Changing the Mindset
One of the issues in Ghana, Budenz said, is a lack of patient education related to glaucoma. For years, eye care had been a minor concern for people facing HIV and other infectious diseases. But now, as life expectancies are increasing and the economy is improving across the country, Budenz is hopeful that vision care will become prioritized and more accessible.
“The old paradigm said if people are dying before they turn 50, why would you treat a disease of aging?” Budenz said. “But life expectancy is rising fairly rapidly, and they don’t have the resources or infrastructure to treat this disease in the developing world.”
Still, as rates of diagnosis increase, Budenz and his colleagues have to fight a misunderstanding that exists among both patients and other physicians.
Patients, Budenz said, have more experience with regimens involved with treating infectious disease and less experience dealing with a chronic condition like glaucoma. It has to be explained, he said, that while the surgery can help to slow the progression of the disease, regular maintenance and medication is required for life.
As for Ghanaian ophthalmologists, Budenz said there is still some hesitation to operate on patients with glaucoma.
“The complication rate for glaucoma is probably four or five percent, compared with one or two percent for cataract surgery. In cataract surgery, 99 percent of the time your patient will see better. But, with glaucoma, one in 20 patients will probably see worse as a result of a complication, and many others don’t really understand why it was necessary to have the surgery in the first place because they hadn’t been aware of symptoms affecting their vision yet,” Budenz said.
Despite this, Budenz and his colleagues continue to make the training of young Ghanaian ophthalmologists a priority.
“There are a few Ghanaian ophthalmologists who are doing glaucoma surgeries, and most of them are trained through our Christian Eye Ministry clinics,” Budenz said.
In 2018, UNC ophthalmology residents will travel with him and observe in Ghana.

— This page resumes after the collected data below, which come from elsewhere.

(* ===== verification/BlockChain.v ===== *)
(** [core/blockchain.go] and [core/block_validator.go]: the chain of blocks.

    The chain owns a header chain, whose database is the database of both.  The state of
    the accounts is behind the class [Execution]; the results of the verification of the
    headers, the clock and [mrand.Float64() < 0.5] are arguments.  Events are collected in
    the order in which they are posted, goroutines that only post run at once.  [Panic] is
    a nil dereference or [log.Crit]. *)
From S2P Require Import Prelude GoBig CommonMath CommonTypes Rlp RlpDecode VmTypes StateTransition TxTypes BlockTypes DeriveSha.
From S2P Require Import Consensus ChainDb HeaderChain.
Import Types.

(** ** The state of the accounts *)

(** [state.New], the methods [Reset], [IntermediateRoot], [Commit] and [Preimages] of the
    state database, and [Processor.Process].  They read the database of the chain; errors
    are numbers. *)
Class Execution (St : Type) := {
  ex_New : Db -> Hash -> Z + St;
  ex_Reset : Db -> Hash -> St -> Z + St;
  ex_Process : Db -> Block -> St -> outcome Z (list Receipt * list Log * Z) * St;
  ex_IntermediateRoot : Db -> St -> option (Hash * St);
  ex_Commit : Db -> St -> outcome Z Hash * (St * Db);
  ex_Preimages : St -> list (Hash * bytes);
}.

Inductive bcErr :=
| bcChain (e : chainErr)
| bcConsensus (e : Consensus.error)
| bcState (e : Z)
| bcRlp (e : rlperr)
| bcKnownBlock
| bcNoGenesis
| bcNoBlock (hash : Hash)
| bcOldChain
| bcNewChain
| bcNonContiguous (i : Z)
| bcFutureBlock
| bcUncleHash
| bcTxHash
| bcGasUsed
| bcBloom
| bcReceiptHash
| bcRoot.
(** Making [b] the head. *)
Lemma make_head_at T hx f cur bc b p : bc_at T hx f cur (Block_Hash cur) bc -> stored T cur -> canonical T cur f -> stored T b ->
  T !! ParentHash (header b) = Some p ->
  runs (bc_make_head b cur) bc (fun st bc' => st = CanonStatTy /\ exists hx' f', bc_at T hx' f' b (Block_Hash b) bc' /\ canonical T b f').
Proof.
  intros H Hcur Hc Hb Hp. pose proof (at_tree _ _ _ _ _ _ _ _ H) as Ht. pose proof (stored_at g U _ _ _ _ _ _ H _ p Hp) as Hsp.
  pose proof (blk_link g U HU b p (proj1 Hb) (proj1 Hsp) (at_hash _ _ _ _ _ _ _ _ H _ p Hp)) as Hlink.
  destruct (stored_number g U HU T b Hb) as [Hn _]. destruct (stored_number g U HU T p Hsp) as [Hnp _].
  unfold bc_make_head. apply runs_bind.
  apply (runs_mono _ _ (fun _ bc' => exists hx' f' cur' kh', bc_at T hx' f' cur' kh' bc' /\
    forall m, 0 <= m < Number (header b) -> f' m = canon_of (heads T) (header b) m)).
  - case_bool_decide as E.
    + apply runs_ret. exists hx, f, cur, (Block_Hash cur). split; [done|]. intros m Hm.
      assert (header p = header cur) as Epc.
      { apply (stored_eq U T p cur); [done..|]. rewrite <- E. symmetry. by eapply at_hash. }
      rewrite Hc by (rewrite <- Epc; lia). rewrite <- Epc. symmetry. apply (canon_anc _ _ (header b) 1 (header p) m Ht); try lia.
      * by apply (stored_header U T b).
      * cbn [anc]. by rewrite (at_header T _ p Hp).
    + eapply runs_mono; [by eapply (reorg_at g U HU T hx f cur)|]. intros [] bc' (hx' & f' & cur' & kh' & H' & Hf').
      exists hx', f', cur', kh'. split; [done|]. intros m Hm. apply Hf'. lia.
  - intros [] bc1 (hx1 & f1 & cur1 & kh1 & H1 & Hf1). apply runs_bind.
    eapply runs_mono; [eapply (insert_at g U HU T hx1 f1 cur1 kh1 bc1 b H1); apply Hb|]. intros [] bc2 (hx2 & H2). apply runs_ret. split; [done|].
    exists hx2. eexists. split; [exact H2|]. intros m Hm. cbn beta. case_decide as Em; [|apply Hf1; lia].
    subst m. symmetry. apply canon_top. lia.
Qed.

“Most of the potential residents that we interview seem to have done some international health work and we definitely want to foster that,” Budenz said. “Beginning in the next two years, each of our four residents will be able to have an international experience with one of our faculty members. It’s important for them to get a sense of the good they can do outside of the U.S. once they finish training.”
Budenz and his colleagues at Christian Eye Ministry will keep going, year after year. In the meantime, they continue their work to increase the capacity of the Ghanaian ophthalmologists. Christian Eye Ministry has started four clinics across the country, all with surgical capabilities. Budenz is working with a consortium to try to get glaucoma lasers in clinics across sub-Saharan Africa, after a study involving patients from the Caribbean showed that laser therapy could be especially effective.
“We are always looking to scale things up,” Budenz said. “We know we can treat this disease, we just have to be able to deploy the resources and training effectively.”